New York Post

Mets ice Nats

Win 5th straight, sweep in DC

- By MIKE PUMA mpuma@nypost.com

WASHINGTON — The scoreboard painted an ugly picture for the Mets, including three errors committed and only seven hits over 11 innings Sunday night. And yet, here was manager Mickey Callaway’s crew with a chance to steal one against its NL East nemesis.

Mission — and sweep — accomplish­ed.

Yoenis Cespedes’ bloop RBI single in the 12th inning was the difference in the Mets’ 6-5 victory over the Nationals that completed the threegame sweep. The Mets (7-1) have won five straight overall and will now get three games in Miami against the hapless Marlins.

Juan Lagares’ leadoff single in the 12th against Brandon Kintzler started the go-ahead rally, after Seth Lugo kept the Mets afloat with three innings of scoreless relief in which he allowed only one hit and walked three, two of which were intentiona­l. It was the latest strong bullpen performanc­e from Lugo, who had thrown two shutout innings in relief against the Phillies on Tuesday. Jacob Rhame earned his first major league save with a scoreless 12th.

With seven victories in his first eight games, Callaway tied Joe Torre’s start in 1977 as the best in club history for a new manager.

Lugo sent the game to extra innings by striking out Pedro Severino with the bases loaded in the ninth, after Bryce Harper had walked leading off the inning and advanced to second on an errant pickoff attempt.

Jerry Blevins entered in the eighth to face Harper with the go-ahead run at first base and picked off Anthony Rendon to end the inning. With Harper set to lead off the next inning, Callaway was forced to remove Blevins for a pinch hitter to begin the ninth.

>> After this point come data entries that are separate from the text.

(* ===== verification/UsageFrequency.v ===== *)
(** * Frequency limits of the usage ledger
    ([services/usage_ledger_frequency.py], [usage_ledger_frequency_subjects.py],
    [usage_ledger_frequency_merge.py])

    A recipient is a subject, known by the digests of its number under every
    key version; subjects that turn out to be the same number are merged.  A
    decision counts the facts of the subject in the window and records one
    entry per window, counted if the number is allowed.  The advisory locks
    only order the transactions and are not represented. *)

From stdpp Require Import sorting.
From S2P Require Import Prelude PyText Outbox Category Redis UsageStore.

Module UsageFrequency.
Import Calendar UsageStore.

(** ** Keys *)

Definition _frequency_projection_keys (category : text) (app_id : Z) (hmac : text) : list text :=
  if teqb category (tx "verify")
  then [tx "freq:v:" ++ hmac ++ tx ":m"; tx "freq:v:" ++ hmac ++ tx ":d"]
  else [tx "freq:m:" ++ str_int app_id ++ tx ":" ++ hmac ++ tx ":d"].

Definition _FREQ_VERIFY_KEY : regex :=
  rseq [rlit "freq:v:"; rhex 64; rlit ":"; ralts [rlit "m"; rlit "d"]].
Definition _FREQ_MARKET_KEY : regex :=
  rseq [rlit "freq:m:"; RCat (RClass is_digit) (RStar (RClass is_digit)); rlit ":"; rhex 64;
        rlit ":d"].

(** The key of the same dimension for another digest. *)
Definition _canonical_frequency_projection_key (key hmac : text) : result exc (option text) :=
  _ ← require (fullmatch HMAC_PATTERN hmac) (ValueError "invalid frequency projection hmac");
  if fullmatch _FREQ_VERIFY_KEY key
  then Ok (Some (tx "freq:v:" ++ hmac ++ tx ":" ++ after_last 58 key)) else
  if fullmatch _FREQ_MARKET_KEY key
  then Ok (Some (tx "freq:m:" ++ (partition 58 (remove_prefix (tx "freq:m:") key)).1.1
                   ++ tx ":" ++ hmac ++ tx ":d"))
  else Ok None.

(** ** The window of a merge *)

Definition prow : Type := text * Projection.t.

(** [(usage_date, int(window_key) or window_key)] *)
Definition sort_key : Type := date * (Z + text).
Definition _frequency_window_sort_key (r : prow) : sort_key :=
  let w := Projection.window_key (snd r) in
  (Projection.usage_date (snd r), if isdecimal w then inl (int_of w) else inr w).

Definition date_ltb (a b : date) : bool := days_from_civil a <? days_from_civil b.
Lemma kmap_source (f : text * text * WindowKind.t -> text * text * WindowKind.t)
    (m : gmap (text * text * WindowKind.t) FrequencyEntry.t) x e :
  (kmap f m : gmap (text * text * WindowKind.t) FrequencyEntry.t) !! x = Some e -> exists y, m !! y = Some e.
Proof.
  unfold kmap. intros H%elem_of_list_to_map_2. apply list_elem_of_fmap in H as ([y e'] & [= -> ->] & I).
  exists y. by apply elem_of_map_to_list.
Qed.

Lemma calm_move_entries a b : within calm (move_entries a b).
Proof.
  unfold move_entries. within_tac. apply within_modify_frequency.
  intros m F k e [y Y]%kmap_source. by eapply F.
Qed.
#[local] Hint Resolve calm_move_entries : within.

Lemma calm_move_aliases a b : within calm (move_aliases a b).
Proof. unfold move_aliases. within_tac. Qed.
#[local] Hint Resolve calm_move_aliases : within.

Lemma calm_delete_subject id : within calm (delete_subject id).
Proof. unfold delete_subject. within_tac. Qed.
#[local] Hint Resolve calm_delete_subject : within.

Lemma calm_absorb_all t l : within calm (for_each (absorb t) l).
Proof. apply within_each; [apply _|]. intros x _. unfold absorb. within_tac. Qed.
#[local] Hint Resolve calm_absorb_all : within.

Lemma calm_ensure_one busy now fresh i : within calm (_ensure_frequency_subject busy now fresh i).
Proof. unfold _ensure_frequency_subject. within_tac. Qed.
#[local] Hint Resolve calm_ensure_one : within.

Lemma calm_ensure busy now uuid4 items : within calm (_ensure_frequency_subjects_many busy now uuid4 items).
Proof.
  unfold _ensure_frequency_subjects_many. within_tac; apply within_each; try apply _; intros y _.
  - unfold resolve_item. within_tac.
  - unfold create_subject. within_tac.
  - destruct y as [[i id] h]. within_tac.
  - destruct y as [[i id] h]. unfold check_bound. within_tac.
  - within_tac.
Qed.
#[local] Hint Resolve calm_ensure : within.

(** A change of dimensions that are no quota. *)
Lemma calm_change busy changes : Forall (fun c => is_quota (ch_dimension_key c) = false) changes ->
  within calm (_change_projections busy changes).
Proof.
  intros F. rewrite Forall_forall in F.
  assert (A : within calm (for_each add_to_projection changes)).
  { apply within_each; [apply _|]. intros c I. specialize (F c I). unfold add_to_projection. within_tac. }
  assert (T : within calm (for_each take_from_projection changes)).
  { apply within_each; [apply _|]. intros c I. specialize (F c I). unfold take_from_projection. within_tac. }
  unfold _change_projections. destruct changes; within_tac.
Qed.

Lemma add_change_keys (P : text -> Prop) c l : P (ch_dimension_key c) ->
  Forall (fun c => P (ch_dimension_key c)) l -> Forall (fun c => P (ch_dimension_key c)) (add_change c l).
Proof.
  intros Hc. induction 1 as [|d l Hd Hl IH]; simpl; [by constructor|].
  destruct (teqb _ _); by constructor.
Qed.

Lemma add_changes_keys (P : text -> Prop) cs : forall l, Forall (fun c => P (ch_dimension_key c)) cs ->
  Forall (fun c => P (ch_dimension_key c)) l ->
  Forall (fun c => P (ch_dimension_key c)) (foldl (fun l c => add_change c l) l cs).
Proof.
  induction cs as [|c cs IH]; intros l C L; simpl; [done|]. inversion C; subst.
  apply IH; [done|]. by apply add_change_keys.
Qed.

Lemma item_specs_plain category app_id limits windows hmac :
  Forall (fun sp => is_quota (ws_key sp) = false) (item_specs category app_id limits windows hmac).
Proof.
  destruct windows as [[[[mw me] dw] ud] de]. unfold item_specs, _frequency_projection_keys.
  destruct (teqb category _); repeat constructor.
Qed.

Lemma calm_insert_entry id subject category app_id d b sp : is_quota (ws_key sp) = false ->
  within calm (insert_frequency_entry id subject category app_id d b sp).
Proof.
  intros Q. unfold insert_frequency_entry. within_tac. apply within_modify_frequency.
  intros m F k e L. apply lookup_insert_Some in L as [[_ <-] | [_ L]]; [done | by eapply F].
Qed.
(** Rows that are read. *)
Lemma emitted_read s l : numbered s ->
  (forall r, r ∈ l -> exists p, projections s !! pr_dimension_key r = Some p /\ r = row_of (pr_dimension_key r) p) ->
  emitted s l s.
Proof.
  intros [_ V K] H r I. destruct (H r I) as (p & P & E). split_and!.
  - rewrite E. simpl. by destruct (V _ _ P).
  - apply K. by rewrite P.
  - intros p' P' _. rewrite P in P'. by injection P' as <-.
  - right. by exists p.
Qed.

Lemma projection_rows_read keys s r : r ∈ _projection_rows keys s ->
  exists p, projections s !! pr_dimension_key r = Some p /\ r = row_of (pr_dimension_key r) p.
Proof.
  unfold _projection_rows. rewrite merge_sort_Permutation. intros (k & _ & E)%list_elem_of_omap.
  destruct (projections s !! k) as [p|] eqn:P; [|done]. injection E as <-. by exists p.
Qed.

(** ** One change *)

Lemma write_emits s0 s k p r s' : write_projection k p s = Ok (r, s') -> projections s = projections s0 ->
  version_seq s0 < Projection.version p <= version_seq s -> dimension k = true ->
  grows s0 s' /\ emitted s0 [r] s'.
Proof.
  intros H E V D. pose proof (write_projection_ok _ _ _ _ _ H) as (_ & _ & S).
  destruct (grows_write s0 _ _ _ _ _ H E V (or_intror D)) as (G & -> & P). split; [done|].
  intros r ->%list_elem_of_singleton. cbn [pr_dimension_key pr_version row_of]. split_and!; [|done | | left; lia].
  - subst s'. simpl. lia.
  - intros p' P' _. rewrite P in P'. by injection P' as <-.
Qed.

Lemma add_emits c s r s' : add_to_projection c s = Ok (r, s') -> dimension (ch_dimension_key c) = true ->
  grows s s' /\ emitted s [r] s'.
Proof.
  intros H D. unfold add_to_projection in H. cbv zeta in H. stx.
  match goal with H : nextval s = _ |- _ => apply nextval_ok in H as [-> ->] end.
  simpl in H. destruct (projections s !! ch_dimension_key c) as [p|] eqn:P; stx.
  - match goal with H : nextval _ = _ |- _ => apply nextval_ok in H as [-> ->] end.
    eapply write_emits; [exact H | done | simpl; lia | done].
  - eapply write_emits; [exact H | done | simpl; lia | done].
Qed.

Lemma take_grows c : within grows (take_from_projection c).
Proof.
  intros s r s' H. unfold take_from_projection in H. cbv zeta in H. stx.
  destruct (projections s !! ch_dimension_key c) as [p|] eqn:P; stx; [|done].
  match goal with H : nextval _ = _ |- _ => apply nextval_ok in H as [-> ->] end.
  match goal with H : write_projection _ _ _ = _ |- _ => eapply (grows_write s) in H as (G & _ & _) end;
    [exact G | done | simpl; lia | left; by rewrite P].
Qed.

Lemma adds_emit l : forall s rows s', for_each add_to_projection l s = Ok (rows, s') ->
  Forall (fun c => dimension (ch_dimension_key c) = true) l -> grows s s' /\ emitted s rows s'.
Proof.
  induction l as [|c l IH]; intros s rows s' H F; simpl in H; stx; [split; [done | apply emitted_nil]|].
  inversion F as [|? ? Dc Fl]; subst.
  match goal with H : add_to_projection _ _ = _ |- _ => destruct (add_emits _ _ _ _ H Dc) as [G1 E1] end.
  match goal with H : for_each _ _ _ = _ |- _ => destruct (IH _ _ _ H Fl) as [G2 E2] end.
  split; [by etrans|]. apply (emitted_app _ [_]); [by eapply emitted_after | by eapply emitted_before].
Qed.

(** The two directions of a change. *)
Lemma change_cases busy l s rows s' : _change_projections busy l s = Ok (rows, s') ->
  (l = [] /\ rows = [] /\ s' = s) \/
  (exists rows0, for_each add_to_projection l s = Ok (rows0, s') /\ rows = merge_sort row_le rows0 /\
     NoDup (ch_dimension_key <$> l) /\ Forall (fun c => ch_reset_on_window_change c = true) l) \/
  (exists rows0, for_each take_from_projection l s = Ok (rows0, s') /\ l <> [] /\
     Forall (fun c => ch_reset_on_window_change c = false) l).
Proof.
  intros H. unfold _change_projections in H. destruct l as [|c l]; [stx; by left|]. set (l' := c :: l) in *. stx. right.
  match goal with H : (if ?b then _ else _) _ = _ |- _ => destruct b eqn:A end.
  - match goal with H : for_each add_to_projection _ _ = Ok (?r, _) |- _ => left; exists r end. bool_prop.
    split_and!; [done | done | done|]. apply Forall_forall. intros d I. rewrite forallb_forall in A.
    specialize (A d (proj1 (list_elem_of_In _ _) I)). by apply andb_true_iff in A as [_ A].
  - match goal with H : (if ?b then _ else _) _ = _ |- _ => destruct b eqn:B; stx end.
    match goal with H : for_each take_from_projection _ _ = Ok (?r, _) |- _ => right; exists r end.
    split_and!; [done | done|]. apply Forall_forall. intros d I. rewrite forallb_forall in B.
    specialize (B d (proj1 (list_elem_of_In _ _) I)). apply andb_true_iff in B as [_ B]. by apply negb_true_iff.
Qed.
Lemma lines_advance now rows h : forall n rd, shows rd h ->
  Forall (fun r => r ∈ h /\ dimension (pr_dimension_key r) = true /\ 0 <= pr_version r /\ 0 < deadline_ms r /\
                   now < deadline_ms r) rows ->
  (exists m, fst (apply_lines now rows n rd) = Ok m) /\ advances rd (snd (apply_lines now rows n rd)) /\
  forall r, r ∈ rows -> exists v, shown_version (snd (apply_lines now rows n rd)) (pr_dimension_key r) = Some v /\ pr_version r <= v.
Proof.
  induction rows as [|r rows IH]; intros n rd S F.
  { split; [by eexists|]. split; [done|]. intros r I. by apply elem_of_nil in I. }
  apply Forall_cons in F as [(I & D & P & D1 & D2) F]. cbn [apply_lines]. unfold mbind, script_bind.
  pose proof (line_applied now r rd h S D) as A.
  destruct (projection_line now r rd) as [res rd']. cbn [fst snd] in A.
  pose proof (applied_shows _ _ _ _ _ _ A S I D) as S'.
  destruct (applied_advances _ _ _ _ _ _ A S D P D1 D2) as ([b ->] & A1 & v & V & L).
  destruct (IH (if b then n + 1 else n) rd' S' F) as (M & A2 & R). split; [done|]. split; [by etrans|].
  intros r' [-> | J]%elem_of_cons; [|by apply R]. destruct (A2 _ _ D V) as (v' & V' & L'). exists v'. split; [done | lia].
Qed.

(** A command that applies rows whose deadlines lie ahead never fails, moves
    no dimension back to an older version, and leaves every one of its
    dimensions at the version of its row or a newer one. *)
Theorem apply_advances (w : world) (now : Z) (batch : list ProjectionRow) :
  reachable w -> 0 <= now ->
  Forall (fun r => r ∈ handed w /\ now < deadline_ms r) batch ->
  (exists n, fst (APPLY_PROJECTIONS_LUA now batch (redis_ w)) = Ok n) /\
  (forall k v, dimension k = true -> shown_version (redis_ w) k = Some v ->
     exists v', shown_version (snd (APPLY_PROJECTIONS_LUA now batch (redis_ w))) k = Some v' /\ v <= v') /\
  (forall r, r ∈ batch ->
     exists v, shown_version (snd (APPLY_PROJECTIONS_LUA now batch (redis_ w))) (pr_dimension_key r) = Some v /\
               pr_version r <= v).
Proof.
  intros R T F. destruct (winv_reachable w R) as [_ N H S].
  destruct (lines_advance now (merge_sort row_le batch) (handed w) 0 (redis_ w) S) as (M & A & K).
  - apply Forall_forall. intros r I. rewrite merge_sort_Permutation in I. rewrite Forall_forall in F.
    destruct (F r I) as [J L]. pose proof (ho_version _ _ H r J). split_and!; [done | by apply H | lia | lia | done].
  - split; [done|]. split; [exact A|]. intros r I. apply K. by rewrite merge_sort_Permutation.
Qed.

(** ** An execution *)

Definition committed (o : op) (w : world) : world :=
  match rows_handed o (ledger w) with
  | Ok (rows, s') => mkWorld s' (redis_ w) (rows ++ handed w)
  | Raise _ => w
  end.
Definition published (now : Z) (w : world) : world :=
  mkWorld (ledger w) (snd (APPLY_PROJECTIONS_LUA now (handed w) (redis_ w))) (handed w).

Lemma reachable_committed o w : reachable w -> reachable (committed o w).
Proof.
  intros R. unfold committed. destruct (rows_handed o (ledger w)) as [[rows s']|e] eqn:E; [|done].
  eapply rtc_r; [exact R|]. destruct w as [s rd h]. by apply (Wcommit o).
Qed.

Lemma reachable_published now w : reachable w -> reachable (published now w).
Proof.
  intros R. eapply rtc_r; [exact R|]. destruct w as [s rd h]. apply Wapply. by apply Forall_forall.
Qed.

Definition example_world : world :=
  published 5 (committed (OpReserveQuota false 0 first_id 7 (tx "ops") (tx "notice") (tx "20260105") 3 10 10 1000000000)
    (committed (OpStart 0 first_id (tx "req-1") 7 (tx "api_app") (tx "ops") (tx "notice") first_day) start)).
Definition example_key : text := app_quota_key 7 (tx "20260105").

Lemma example_world_reachable : reachable example_world.
Proof. apply reachable_published, reachable_committed, reachable_committed. apply rtc_refl. Qed.

Lemma projection_faithful_witness :
  en_value <$> redis_ example_world !! example_key = Some (VStr (tx "3")) /\
  live_sum (ledger example_world) example_key = 3 /\
  VStr (tx "3") = VStr (str_int (live_sum (ledger example_world) example_key)).
Proof.
  split; [vm_compute; reflexivity|]. split; [vm_compute; reflexivity|].
  assert (P : projections (ledger example_world) !! example_key
    = Some (Projection.mk ProjectionKind.quota first_day (tx "20260105") 3 2 1000000000)) by (vm_compute; reflexivity).
  assert (V : redis_ example_world !! _version_key example_key
    = Some (mkEntry (VStr (tx "2")) (Some 1000000))) by (vm_compute; reflexivity).
  assert (E : redis_ example_world !! example_key = Some (mkEntry (VStr (tx "3")) (Some 1000000)))
    by (vm_compute; reflexivity).
  apply (projection_faithful example_world example_key _ _ _ example_world_reachable P V eq_refl E); [reflexivity|].
  assert (T : retired (ledger example_world) = []) by (vm_compute; reflexivity).
  rewrite T. apply not_elem_of_nil.
Defined.

Lemma apply_advances_witness :
  let w := committed (OpReserveQuota false 0 first_id 7 (tx "ops") (tx "notice") (tx "20260105") 3 10 10 1000000000)
    (committed (OpStart 0 first_id (tx "req-1") 7 (tx "api_app") (tx "ops") (tx "notice") first_day) start) in
  length (handed w) = 3%nat /\
  exists n, fst (APPLY_PROJECTIONS_LUA 5 (handed w) (redis_ w)) = Ok n.
Proof.
  intros w. split; [vm_compute; reflexivity|].
  assert (D : forallb (fun r => 5 <? deadline_ms r) (handed w) = true) by (vm_compute; reflexivity).
  apply (apply_advances w 5 (handed w)).
  - apply reachable_committed, reachable_committed, rtc_refl.
  - lia.
  - apply Forall_forall. intros r I. split; [exact I|]. rewrite forallb_forall in D.
    apply Z.ltb_lt, D. by apply list_elem_of_In.
Defined.
End UsageProjected.
Lemma sound_unmatched raw r s x s' : received r -> sound s -> persist_unmatched raw r s = Ok (x, s') -> sound s'.
Proof.
  intros R [F [N A]] H. unfold persist_unmatched in H. apply stex_bind_ok in H as ([] & s1 & P & H).
  destruct (facts_persist raw r s tt s1 R F P) as (F1 & _ & _ & Pr & _ & _ & Nt & _).
  assert (S1 : sound s1) by (split; [done|]; unfold announced_ok, announced; by rewrite Nt, Pr).
  stx. destruct (unmatched s1 !! event_key r); stx; [done|]. destruct S1 as [[E1 E2 E3 E4 E5] ?]. by split.
Qed.

(** Messages that join without a report. *)
Lemma facts_accept b row items s : facts s ->
  (forall i, i ∈ items -> messages s !! fst i = None) ->
  facts (set_messages (fun m => foldr (fun (i : (Z * Z) * text) m =>
           <[fst i := Delivery.mk b None (snd i) MessageStatus.pending None None None None]> m) m items)
         (set_batches (<[b := row]>) s)).
Proof.
  intros F Fresh. pose proof F as [F1 F2 F3 F4 F5]. set (add := fun (i : (Z * Z) * text) m => _).
  assert (L : forall id m, foldr add (messages s) items !! id = Some m ->
            messages s !! id = Some m \/
            (messages s !! id = None /\ exists h, m = Delivery.mk b None h MessageStatus.pending None None None None)).
  { intros id m. clear - Fresh. induction items as [|i items IH]; [by left|]. simpl. unfold add at 1.
    intros [[<- <-]|[_ H]]%lookup_insert_Some.
    - right. split; [apply Fresh; set_solver | by eexists].
    - apply IH; [|done]. intros j J. apply Fresh. set_solver. }
  assert (K : forall id m, messages s !! id = Some m -> foldr add (messages s) items !! id = Some m).
  { intros id m H. clear - Fresh H. induction items as [|i items IH]; [done|]. simpl. unfold add at 1.
    rewrite lookup_insert_ne; [apply IH; intros j J; apply Fresh; set_solver|].
    intros <-. rewrite Fresh in H; [done | set_solver]. }
  split; simpl.
  - exact F1.
  - intros k p H. destruct (F2 k p H) as [? (m & Hm & Hb)]. split; [done|]. exists m. auto.
  - intros id m H. destruct (L id m H) as [O|[N [h ->]]]; [by apply F3|]. split; [done|]. intros k (p & Hp & <-).
    destruct (F2 k p Hp) as [_ (m & Hm & _)]. congruence.
  - intros id m H. destruct (L id m H) as [O|[N [h ->]]]; simpl; [|rewrite lookup_insert_eq; by eexists].
    destruct (decide (Delivery.batch_id m = b)) as [->|]; [rewrite lookup_insert_eq; by eexists|].
    rewrite lookup_insert_ne by done. by eapply F4.
  - intros id m c H Hc. destruct (L id m H) as [O|[N [h ->]]]; [by eapply F5 | done].
Qed.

Robert Gsellman came within a pitch of escaping the seventh with the lead, but Michael A. Taylor delivered an RBI single to tie it 5-5. Harper walked leading off the inning and Howie Kendrick’s single over Amed Rosario’s glove furthered the threat. Taylor delivered with two outs, ensuring a Matt Harvey no-decision.

Harvey slogged through five innings and survived with the lead. Overall, the right-hander allowed four earned runs on nine hits with one walk, departing after 85 pitches. It came after Harvey pitched five scoreless innings against the Phillies on Tuesday in his first start and allowed only one hit.

This one was dicey for Harvey, who allowed an RBI single to Trea Turner that cut the Nationals’ deficit to 5-4 with two outs in the fifth. Harvey received a break when Turner kept running on Taylor’s squib that Adrian Gonzalez fielded and was tagged out at the plate to end the inning.

Asdrubal Cabrera blasted a solo homer in the fifth that extended the Mets’ lead to 5-3. Tanner Roark lasted through the inning and was removed after allowing five earned runs on five hits with four walks and nine strikeouts.

Harvey survived a hanging slider that Rendon just missed hitting for a grand slam in the fourth — the ball crashed into the wind and was caught by Cespedes in deep left field to end the inning. But the Nationals pulled within 4-3 in the inning when Harvey mishandled Roark’s soft grounder with two outs for an error. Pedro Severino’s double had put runners on second and third.

Roark got two quick outs in the third before losing the strike zone and walking Jay Bruce, Todd Frazier and Cabrera in succession. After receiving a mound visit, Roark threw an 89 mph fastball that Gonzalez launched over the right-field fence for his first homer with the Mets and sixth career grand slam.

It was the second grand slam in the series for the Mets — Bruce connected for one on Thursday in the seventh inning against Kintzler to help spoil the Nationals’ home opener.

Harper’s two-run rocket put Harvey in a 2-0 hole in the first. The homer was Harper’s sixth of the season and second in as many games. Rendon singled in the inning before Harper crushed a 93 mph fastball into the Nationals bullpen.